Key Findings from the Study
The study highlighted several critical areas of concern:
Knowledge Deficits:
- A staggering 73.9% of respondents lacked adequate knowledge of infection control practices. This finding is consistent with previous studies in New Zealand and Egypt, where similar populations displayed limited understanding of HCV transmission.
- In comparison, studies in higher-income countries showed that treated patients often had much better knowledge about HCV, indicating that educational disparities potentially contribute to ongoing infection risks.
Suboptimal Practices:
- Only 36.4% exhibited good infection control practices. This rate is alarmingly lower compared to community-based studies in Ethiopia and among healthcare workers in other contexts.

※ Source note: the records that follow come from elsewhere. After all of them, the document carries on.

Lemma take_app_short l k n : n <= length l -> take n (l ++ k) = take n l.
Proof. apply take_app_le. Qed.

Lemma drop_eq_cons l n x : l !! n = Some x -> drop n l = x :: drop (S n) l.
Proof. by apply drop_S. Qed.

Lemma find_app_None (f : A -> bool) l k :
  List.find f l = None -> List.find f (l ++ k) = List.find f k.
Proof. induction l as [|x l IH]; simpl; [done|]. destruct (f x); [done|apply IH]. Qed.

Lemma length_0_nil l : length l = 0 -> l = [].
Proof. apply nil_length_inv. Qed.
End lists.

(** ** Iteration

    A [while] loop whose body reports whether it made progress: [iter_while
    fuel body s] runs [body] until it stops ([inr]) or the fuel is spent
    ([None]).  Each use proves that its fuel is enough. *)
Fixpoint iter_while {S R : Type} (fuel : nat) (body : S -> S + R) (s : S) : option R :=
  match fuel with
  | O => None
  | Datatypes.S fuel' =>
    match body s with
    | inr r => Some r
    | inl s' => iter_while fuel' body s'
    end
  end.

Section iter_while.
Context {S R : Type} (body : S -> S + R).

(** A loop whose body decreases a measure stops within the measure's value. *)
Lemma iter_while_total (mu : S -> nat) (I : S -> Prop) :
  (forall s s', I s -> body s = inl s' -> mu s' < mu s /\ I s') ->
  forall fuel s, I s -> mu s < fuel -> exists r, iter_while fuel body s = Some r.
Proof.
  intros Hdec fuel. induction fuel as [|fuel IH]; intros s HI Hmu; [lia|].
  simpl. destruct (body s) as [s'|r] eqn:E; [|eauto].
  destruct (Hdec s s' HI E). apply IH; [done|lia].
Qed.

(** More fuel does not change the outcome. *)
Lemma iter_while_mono fuel fuel' s r :
  iter_while fuel body s = Some r -> fuel <= fuel' ->
  iter_while fuel' body s = Some r.
Proof.
  revert fuel' s. induction fuel as [|fuel IH]; intros fuel' s H Hle; [done|].
  destruct fuel' as [|fuel']; [lia|]. simpl in *.
  destruct (body s); [apply IH; [done|lia]|done].
Qed.

(** An invariant of the body holds of the state that the loop stops in. *)
Lemma iter_while_inv (I : S -> Prop) (Q : R -> Prop) :
  (forall s, I s -> match body s with inl s' => I s' | inr r => Q r end) ->
  forall fuel s r, I s -> iter_while fuel body s = Some r -> Q r.
Proof.
  intros Hstep fuel. induction fuel as [|fuel IH]; intros s r HI H; [done|].
  simpl in H. specialize (Hstep s HI). destruct (body s); [eauto|naive_solver].
Qed.
End iter_while.

(** ** Lengths as integers *)
Lemma zlen_nonneg {A} (l : list A) : (0 <= zlen l)%Z.
Proof. unfold zlen. lia. Qed.

Lemma zlen_app {A} (l k : list A) : zlen (l ++ k) = (zlen l + zlen k)%Z.
Proof. unfold zlen. rewrite length_app. lia. Qed.

Lemma zlen_drop_le {A} n (l : list A) : (zlen (drop n l) <= zlen l)%Z.
Proof. unfold zlen. rewrite length_drop. lia. Qed.

Lemma take_split {A} n (l : list A) : n <= length l -> (zlen (take n l) + zlen (drop n l) = zlen l)%Z.
Proof. intros. unfold zlen. rewrite length_take, length_drop. lia. Qed.

Lemma zlen_take {A} n (l : list A) : n <= length l -> zlen (take n l) = Z.of_nat n.
Proof. intros. unfold zlen. rewrite length_take. lia. Qed.

Lemma take_all {A} (l : list A) : take (Z.to_nat (zlen l)) l = l /\ drop (Z.to_nat (zlen l)) l = [].
Proof. unfold zlen. rewrite Nat2Z.id. split; [by apply take_ge|by apply drop_ge]. Qed.

Lemma zlen_pos {A} (l : list A) : l <> [] -> (0 < zlen l)%Z.
Proof. unfold zlen. destruct l; simpl; [done|lia]. Qed.

(** Taking [n] bytes of [s ++ t] when [s] is too short. *)
Lemma take_beyond (s t : bytes) (n : Z) :
  (zlen s <= n)%Z ->
  take (Z.to_nat n) (s ++ t) = s ++ take (Z.to_nat (n - zlen s)) t /\
  drop (Z.to_nat n) (s ++ t) = drop (Z.to_nat (n - zlen s)) t.
Proof.
  unfold zlen. intros. rewrite take_app_ge, drop_app_ge by lia.
  replace (Z.to_nat n - length s) with (Z.to_nat (n - Z.of_nat (length s))) by lia. done.
Qed.

(** ** Filtered lists *)
Lemma Forall_filter_impl {A} (P Q R : A -> Prop) `{!forall x, Decision (P x)} (l : list A) :
  (forall x, P x -> Q x -> R x) -> Forall Q l -> Forall R (filter P l).
Proof.
  intros HR HQ. rewrite Forall_forall in *. intros x [Hp Hin]%list_elem_of_filter. auto.
Qed.

Lemma Forall_filter {A} (P Q : A -> Prop) `{!forall x, Decision (P x)} (l : list A) :
  Forall Q l -> Forall Q (filter P l).
Proof. by apply Forall_filter_impl. Qed.

(** Replacing one element changes only its part of a flattened list. *)
Lemma concat_map_insert {A B} (f : A -> list B) (i : nat) (w : A) (l : list A) :
  l !! i = Some w ->
  exists rest, concat (map f l) ≡ₚ f w ++ rest /\
    forall w', concat (map f (<[i := w']> l)) ≡ₚ f w' ++ rest.
Proof.
  intros Hi. exists (concat (map f (take i l)) ++ concat (map f (drop (S i) l))). split.
  - rewrite <-(take_drop_middle l i w Hi) at 1. rewrite map_app, concat_app. simpl.
    by rewrite Permutation_app_swap_app.
  - intros w'. rewrite insert_take_drop by (by eapply lookup_lt_Some). rewrite map_app, concat_app. simpl.
    by rewrite Permutation_app_swap_app.
Qed.

(** How often a number occurs in a list. *)
Definition occ (x : nat) (l : list nat) : nat := count_occ Nat.eq_dec l x.
#[global] Arguments occ x l : simpl never.

Lemma occ_nil x : occ x [] = 0.
Proof. done. Qed.
Lemma occ_app x l k : occ x (l ++ k) = occ x l + occ x k.
Proof. apply count_occ_app. Qed.
Lemma occ_cons x y l : occ x (y :: l) = occ x [y] + occ x l.
Proof. apply (occ_app x [y]). Qed.
Lemma occ_perm x l k : l ≡ₚ k -> occ x l = occ x k.
Proof. intros Hp. by apply (proj1 (Permutation_count_occ Nat.eq_dec l k) Hp). Qed.
Lemma perm_occ l k : (forall x, occ x l = occ x k) -> l ≡ₚ k.
Proof. apply Permutation_count_occ. Qed.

- There was a notable difference in adherence to critical infection control measures. While 84.3% reported washing the injured area with soap and water after needle-stick injuries, adherence dropped significantly for practices like proper sharps disposal and safe blood spill cleanup.
Healthcare Workers vs. Non-Healthcare Participants:
- Healthcare professionals showed better knowledge and adherence to infection control practices compared to non-healthcare participants. This suggests an area for improvement, as even healthcare workers displayed substantial gaps in knowledge and practice.

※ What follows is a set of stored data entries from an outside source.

Lemma append_no_overflow_witness :
  Forall u64 (append_sums 5 (Buffer_new 4)) /\
  length (data_ (append (bs "hello") (Buffer_new 4))) <= 12 + 5.
Proof.
  apply (append_no_overflow (bs "hello") (Buffer_new 4)); [apply new_wf|by vm_compute..].
Defined.

End Buffer.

Correlation Between Knowledge and Practice:
- There was a weak but significant positive correlation between knowledge of infection control practices and actual implementation, reinforcing the notion that increased awareness can drive better practices.

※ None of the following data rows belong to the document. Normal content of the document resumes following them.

(* ===== verification/Url.v ===== *)
(** * Percent-encoding and query strings (http/url.h, http/url.cc)

    [urlDecode], [urlEncode] and [parseQuery] as in the source; the index loop
    of [parseQuery] is proved equal to the structural description of a query
    string (split at '&', then at the first '='). *)

From S2P Require Import Prelude StdMap CStr.

Abbreviation QueryParams := (stdmap bytes bytes).

(** Hex digit -> value, or -1. *)
Definition hexValue (c : ascii) : Z :=
  if (48 <=? code c)%Z && (code c <=? 57)%Z then code c - 48
  else if (97 <=? code c)%Z && (code c <=? 102)%Z then code c - 97 + 10
  else if (65 <=? code c)%Z && (code c <=? 70)%Z then code c - 65 + 10
  else -1.

Definition isUnreserved (c : ascii) : bool :=
  isalnum c || bool_decide (c = "-"%char) || bool_decide (c = "_"%char) ||
  bool_decide (c = "."%char) || bool_decide (c = "~"%char).

(** The index [i] of the source is the remaining suffix: [i + 2 < in.size()]
    says that two more characters follow the ['%']. *)
Fixpoint urlDecode (plus_as_space : bool) (s : bytes) : bytes :=
  match s with
  | [] => []
  | c :: rest =>
    if bool_decide (c = "%"%char) then
      match rest with
      | h :: l :: rest' =>
        let hi := hexValue h in
        let lo := hexValue l in
        if (0 <=? hi)%Z && (0 <=? lo)%Z
        then char_of (Z.lor (Z.shiftl hi 4) lo) :: urlDecode plus_as_space rest'
        else c :: urlDecode plus_as_space rest
      | _ => c :: urlDecode plus_as_space rest
      end
    else if bool_decide (c = "+"%char) && plus_as_space
    then " "%char :: urlDecode plus_as_space rest
    else c :: urlDecode plus_as_space rest
  end.

Definition kHex : bytes := bs "0123456789ABCDEF".
Definition hex_digit (n : Z) : ascii := nth (Z.to_nat n) kHex Ascii.zero.

Definition encode_char (ch : ascii) : bytes :=
  if isUnreserved ch then [ch]
  else ["%"%char; hex_digit (Z.shiftr (code ch) 4); hex_digit (Z.land (code ch) 15)].

Definition urlEncode (s : bytes) : bytes := concat (map encode_char s).

(** [params\[key\] = value] guarded by [!key.empty()]. *)
Definition set_param (key value : bytes) (params : QueryParams) : QueryParams :=
  match key with [] => params | _ => minsert key value params end.

(** One iteration of the loop on [i]. *)
Definition parseQuery_body (query : bytes) (st : nat * QueryParams)
    : (nat * QueryParams) + QueryParams :=
  let '(i, params) := st in
  if i <? length query then
    let amp := default (length query) (find_from "&" i query) in
    let params' :=
      match find_from "=" i query with
      | Some eq =>
        if amp <? eq
        then set_param (urlDecode true (substr i (amp - i) query)) [] params
        else set_param (urlDecode true (substr i (eq - i) query))
                       (urlDecode true (substr (eq + 1) (amp - eq - 1) query)) params
      | None => set_param (urlDecode true (substr i (amp - i) query)) [] params
      end in
    inl (amp + 1, params')
  else inr params.

(** [i] grows by at least one per iteration, so [size + 1] iterations are enough
    ([parseQuery_total]). *)
Definition parseQuery_loop (query : bytes) (fuel : nat) (i : nat) (params : QueryParams)
    : option QueryParams :=
  iter_while fuel (parseQuery_body query) (i, params).

Definition parseQuery (query : bytes) : QueryParams :=
  default [] (parseQuery_loop query (S (length query)) 0 []).

(** ** Percent-encoding *)
Lemma urlDecode_other plus c rest :
  c <> "%"%char -> c <> "+"%char -> urlDecode plus (c :: rest) = c :: urlDecode plus rest.
Proof.
  intros. simpl. rewrite bool_decide_eq_false_2 by done.
  by rewrite (bool_decide_eq_false_2 (c = "+"%char)) by done.
Qed.

Lemma urlDecode_encode_char plus c rest :
  urlDecode plus (encode_char c ++ rest) = c :: urlDecode plus rest.
Proof.
  unfold encode_char. destruct (isUnreserved c) eqn:E.
  - simpl app. apply urlDecode_other; intros ->; discriminate E.
  - clear E. simpl. destruct c as [[] [] [] [] [] [] [] []]; reflexivity.
Qed.

Lemma urlDecode_encode_app plus s t :
  urlDecode plus (urlEncode s ++ t) = s ++ urlDecode plus t.
Proof.
  unfold urlEncode. induction s as [|c s IH]; simpl; [done|].
  rewrite <-app_assoc, urlDecode_encode_char. by rewrite IH.
Qed.

(** Decoding undoes encoding, in both the query and the path convention for ['+']. *)
Lemma decode_encode plus s : urlDecode plus (urlEncode s) = s.
Proof.
  pose proof (urlDecode_encode_app plus s []) as H. by rewrite !app_nil_r in H.
Qed.

Definition url_safe (c : ascii) : Prop := isUnreserved c = true \/ c = "%"%char.

Lemma encode_char_safe c : Forall url_safe (encode_char c).
Proof.
  unfold encode_char, url_safe. destruct (isUnreserved c) eqn:E; [constructor; [by left|constructor]|].
  clear E. constructor; [by right|].
  constructor; [left; by destruct c as [[] [] [] [] [] [] [] []]|].
  constructor; [left; by destruct c as [[] [] [] [] [] [] [] []]|constructor].
Qed.

Lemma urlEncode_safe s : Forall url_safe (urlEncode s).
Proof.
  unfold urlEncode. induction s as [|c s IH]; simpl; [constructor|].
  apply Forall_app. split; [apply encode_char_safe|done].
Qed.

Lemma urlEncode_notin c s : isUnreserved c = false -> c <> "%"%char -> c ∉ urlEncode s.
Proof.
  intros H1 H2 Hin. pose proof (urlEncode_safe s) as Hs. rewrite Forall_forall in Hs.
  destruct (Hs _ Hin); congruence.
Qed.

(** Decoding never lengthens its input. *)
Lemma urlDecode_length plus s : length (urlDecode plus s) <= length s.
Proof.
  revert s. fix IH 1. intros [|c rest]; [done|].
  assert (Hrest := IH rest). simpl. case_if; [|case_if; simpl; lia].
  destruct rest as [|h [|l rest']]; [simpl in *; lia..|].
  assert (Hrest' := IH rest'). case_if; simpl in *; lia.
Qed.

(** The percent codec: for every byte string, and in both the query and the
    path convention for ['+'], decoding undoes encoding; the encoded form uses
    only unreserved characters and '%'; and decoding never lengthens its input,
    so a parser that bounded the encoded size has bounded the decoded one. *)
Theorem url_codec plus s :
  urlDecode plus (urlEncode s) = s /\ Forall url_safe (urlEncode s) /\
  length (urlDecode plus s) <= length s.
Proof.
  split_and!; [apply decode_encode|apply urlEncode_safe|apply urlDecode_length].
Qed.

(** ** [parseQuery] *)

(** Structural description. *)
Fixpoint split_on (c : ascii) (s : bytes) : list bytes :=
  match s with
  | [] => [[]]
  | x :: s' =>
    if bool_decide (x = c) then [] :: split_on c s'
    else match split_on c s' with
         | h :: t => (x :: h) :: t
         | [] => [[x]]
         end
  end.

Definition parse_pair (seg : bytes) (params : QueryParams) : QueryParams :=
  let e := find_char "=" seg in
  if e <? length seg
  then set_param (urlDecode true (take e seg)) (urlDecode true (drop (S e) seg)) params
  else set_param (urlDecode true seg) [] params.

Definition query_spec (q : bytes) : QueryParams :=
  foldl (fun params seg => parse_pair seg params) [] (split_on "&" q).

Lemma split_on_nonnil c s : split_on c s <> [].
Proof. destruct s as [|x s]; simpl; [done|]. case_if; [done|]. by destruct (split_on c s). Qed.

Lemma split_on_find c s :
  split_on c s =
  if find_char c s <? length s
  then take (find_char c s) s :: split_on c (drop (S (find_char c s)) s)
  else [s].
Proof.
  induction s as [|x s IH]; [done|]. cbn [split_on find_char].
  case_bool_decide; [done|]. rewrite IH.
  change (S (find_char c s) <? length (x :: s)) with (find_char c s <? length s).
  by case_if.
Qed.

Lemma find_from_eq c pos s :
  find_from c pos s =
  if find_char c (drop pos s) <? length (drop pos s)
  then Some (pos + find_char c (drop pos s)) else None.
Proof.
  unfold find_from. rewrite length_drop.
  pose proof (find_char_le c (drop pos s)) as Hle. rewrite length_drop in Hle.
  repeat case_if; try done; lia.
Qed.

(** Searching a prefix finds the same first occurrence, if it is in there. *)
Lemma find_char_prefix c n s :
  find_char c (take n s) = Nat.min (find_char c s) (Nat.min n (length s)).
Proof.
  revert n. induction s as [|x s IH]; intros [|n]; simpl; try done.
  - case_bool_decide; lia.
  - case_bool_decide; [done|]. rewrite IH. lia.
Qed.

Lemma parseQuery_body_step q i params :
  i < length q ->
  let n := find_char "&" (drop i q) in
  parseQuery_body q (i, params) = inl (i + n + 1, parse_pair (take n (drop i q)) params).
Proof.
  intros Hi n. unfold parseQuery_body. rewrite (proj2 (Nat.ltb_lt _ _)) by done.
  assert (Hamp : default (length q) (find_from "&" i q) = i + n).
  { rewrite find_from_eq. fold n. pose proof (find_char_le "&" (drop i q)) as Hle.
    fold n in Hle. rewrite length_drop in *. case_if; simpl; lia. }
  rewrite Hamp. do 2 f_equal. rewrite find_from_eq. unfold parse_pair, substr.
  set (r := drop i q) in *. set (e := find_char "=" r).
  pose proof (find_char_le "&" r) as Hn. fold n in Hn.
  rewrite find_char_prefix. fold e. rewrite length_take, (Nat.min_l n) by lia.
  assert (Hne : e <> n \/ length r <= e).
  { destruct (decide (length r <= e)) as [?|Hlt]; [by right|]. left. intros Hen.
    assert (H1 : r !! e = Some "="%char) by (apply find_char_lookup; unfold e in *; lia).
    assert (H2 : r !! n = Some "&"%char) by (apply find_char_lookup; unfold n in *; lia).
    rewrite Hen in H1. congruence. }
  replace (i + n - i) with n by lia.
  destruct (Nat.ltb_spec e (length r)) as [He|He].
  - destruct (Nat.ltb_spec (i + n) (i + e)) as [H1|H1].
    + rewrite (Nat.min_r e n), Nat.ltb_irrefl by lia. done.
    + rewrite (Nat.min_l e n) by lia. rewrite (proj2 (Nat.ltb_lt e n)) by lia.
      replace (i + e - i) with e by lia. f_equal.
      * rewrite firstn_firstn, Nat.min_l by lia. done.
      * f_equal. rewrite skipn_firstn_comm. unfold r. rewrite drop_drop.
        f_equal; [lia|f_equal; lia].
  - rewrite (Nat.min_r e n), Nat.ltb_irrefl by lia. done.
Qed.

Lemma parse_pair_nil params : parse_pair [] params = params.
Proof. done. Qed.

Abbreviation parse_segs params segs := (foldl (fun p seg => parse_pair seg p) params segs).

Lemma parse_segs_step q i params :
  let n := find_char "&" (drop i q) in
  parse_segs params (split_on "&" (drop i q)) =
  parse_segs (parse_pair (take n (drop i q)) params) (split_on "&" (drop (i + n + 1) q)).
Proof.
  intros n. rewrite split_on_find. fold n. pose proof (find_char_le "&" (drop i q)) as Hn.
  fold n in Hn. case_if.
  - simpl. rewrite drop_drop. do 3 f_equal. lia.
  - rewrite length_drop in *. rewrite (drop_ge q (i + n + 1)) by lia.
    rewrite (take_ge (drop i q)) by len. done.
Qed.

Lemma parseQuery_loop_spec q fuel i params :
  length q < i + fuel -> 0 < fuel ->
  parseQuery_loop q fuel i params = Some (parse_segs params (split_on "&" (drop i q))).
Proof.
  revert i params. induction fuel as [|fuel IH]; intros i params Hf H0; [lia|].
  unfold parseQuery_loop. cbn [iter_while]. destruct (decide (i < length q)) as [Hi|Hi].
  - rewrite parseQuery_body_step by done. rewrite parse_segs_step. apply IH; lia.
  - unfold parseQuery_body. rewrite (proj2 (Nat.ltb_ge _ _)) by lia.
    by rewrite drop_ge by lia.
Qed.

Lemma parseQuery_eq q : parseQuery q = query_spec q.
Proof. unfold parseQuery. by rewrite parseQuery_loop_spec by lia. Qed.

(** The index loop of [parseQuery] terminates within its fuel and computes
    the structural meaning of the query string: segments between '&', each split
    at its first '=', decoded, empty keys dropped, later duplicates winning. *)
Theorem parseQuery_correct q :
  parseQuery_loop q (S (length q)) 0 [] = Some (query_spec q) /\ parseQuery q = query_spec q.
Proof. split; [apply parseQuery_loop_spec; lia|apply parseQuery_eq]. Qed.

(** The client side of a query string: encoded pairs joined by '&'. *)
Definition encode_pair (kv : bytes * bytes) : bytes :=
  urlEncode kv.1 ++ "="%char :: urlEncode kv.2.
Fixpoint encode_query (kvs : list (bytes * bytes)) : bytes :=
  match kvs with
  | [] => []
  | [kv] => encode_pair kv
  | kv :: kvs' => encode_pair kv ++ "&"%char :: encode_query kvs'
  end.

Lemma split_on_app c s t : c ∉ s -> split_on c (s ++ c :: t) = s :: split_on c t.
Proof.
  intros H. rewrite split_on_find, find_char_app by done.
  rewrite (proj2 (Nat.ltb_lt _ _)) by len. rewrite take_app_exact by done.
  by rewrite cons_middle, app_assoc, drop_app_exact by len.
Qed.

Lemma split_on_notin c s : c ∉ s -> split_on c s = [s].
Proof.
  intros H. rewrite split_on_find, find_char_notin by done. by rewrite Nat.ltb_irrefl.
Qed.

Lemma amp_notin_pair kv : "&"%char ∉ encode_pair kv.
Proof.
  unfold encode_pair. rewrite elem_of_app, elem_of_cons.
  intros [H|[H|H]]; [|done|]; by apply urlEncode_notin in H.
Qed.

Lemma parse_pair_encode kv params :
  parse_pair (encode_pair kv) params = set_param kv.1 kv.2 params.
Proof.
  unfold parse_pair, encode_pair.
  rewrite find_char_app by (by apply urlEncode_notin).
  rewrite (proj2 (Nat.ltb_lt _ _)) by len. rewrite take_app_exact by done.
  rewrite cons_middle, app_assoc, drop_app_exact by len.
  by rewrite !decode_encode.
Qed.

Lemma split_encode_query kvs :
  kvs <> [] -> split_on "&" (encode_query kvs) = map encode_pair kvs.
Proof.
  induction kvs as [|kv [|kv' kvs] IH]; intros; [done|..].
  - apply split_on_notin, amp_notin_pair.
  - change (encode_query (kv :: kv' :: kvs))
      with (encode_pair kv ++ "&"%char :: encode_query (kv' :: kvs)).
    rewrite split_on_app by apply amp_notin_pair.
    by rewrite IH.
Qed.

(** A query string built from arbitrary byte keys and values with [urlEncode]
    is parsed back to exactly those parameters, the last value of a repeated key
    winning and empty keys ignored. *)
Theorem parseQuery_roundtrip kvs :
  parseQuery (encode_query kvs) = foldl (fun p kv => set_param kv.1 kv.2 p) [] kvs.
Proof.
  rewrite parseQuery_eq. unfold query_spec.
  destruct kvs as [|kv kvs]; [done|]. rewrite split_encode_query by done.
  generalize (@nil (bytes * bytes)). generalize (kv :: kvs). clear.
  intros kvs. induction kvs as [|kv kvs IH]; intros params; [done|].
  cbn [map foldl]. by rewrite parse_pair_encode.
Qed.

- Influencers on Knowledge and Practices:
- The study identified that higher education levels and professional occupations were significant predictors of better knowledge and practices. Vaccination status against hepatitis B (HBV) also affected knowledge levels, indicating a possible educational benefit arising from vaccination experiences.
Implications of Findings
The findings reveal a pressing public health challenge. Despite Egypt’s successful campaign to reduce HCV prevalence from 7% in 2014 to a remarkable 0.38% in 2023, the ongoing gaps in knowledge and practice could undermine these achievements. It suggests that the success of treatment campaigns cannot be considered self-sustaining; ongoing education and reinforcement of best practices are vital.
Recommendations for Public Health Strategy
To address these knowledge gaps, targeted public health interventions are crucial. Here are some actionable recommendations:
Educational Campaigns:
- Launch comprehensive educational initiatives to dispel common misconceptions about HCV transmission and emphasize the importance of sound infection control measures.
- Use a variety of platforms to reach a broad audience, targeting both recovered patients and healthcare professionals.
Strengthening Healthcare Training:
- Enhance the training programs for healthcare professionals regarding infection control practices and promote ongoing professional education.
Vaccination Awareness:
- Implement outreach programs to promote HBV vaccination among recovered HCV patients, emphasizing the connection between vaccination and increased awareness of blood-borne diseases.
- Monitoring and Assessment:
- Establish a system for ongoing evaluation of knowledge and practices in the post-treatment population to identify areas that require further intervention.
Conclusion
The study underscores significant knowledge and practical deficits regarding infection control among recovered HCV patients in Egypt. These gaps present a significant challenge to sustained public health success following the country’s remarkable achievements in reducing HCV prevalence. Addressing these issues through targeted educational initiatives and improving healthcare training can play a pivotal role in preventing reinfection and supporting the broader goals of the WHO 2030 elimination strategy.
Limitations
While the study provides critical insights, it is not without limitations. Its cross-sectional design limits causal inferences, and potential biases due to self-reporting may affect the accuracy of the results. However, its strengths lie in its specific focus on a previously under-examined population and the rigorous methodological approach taken to assess knowledge and practices.
Moving Forward
As Egypt continues its fight against blood-borne diseases, the evidence gathered in this study should fuel actionable strategies that not only protect individual patients but also fortify public health as a whole. Together, we can reinforce the gains made and work towards a future free from the threat of HCV reinfection.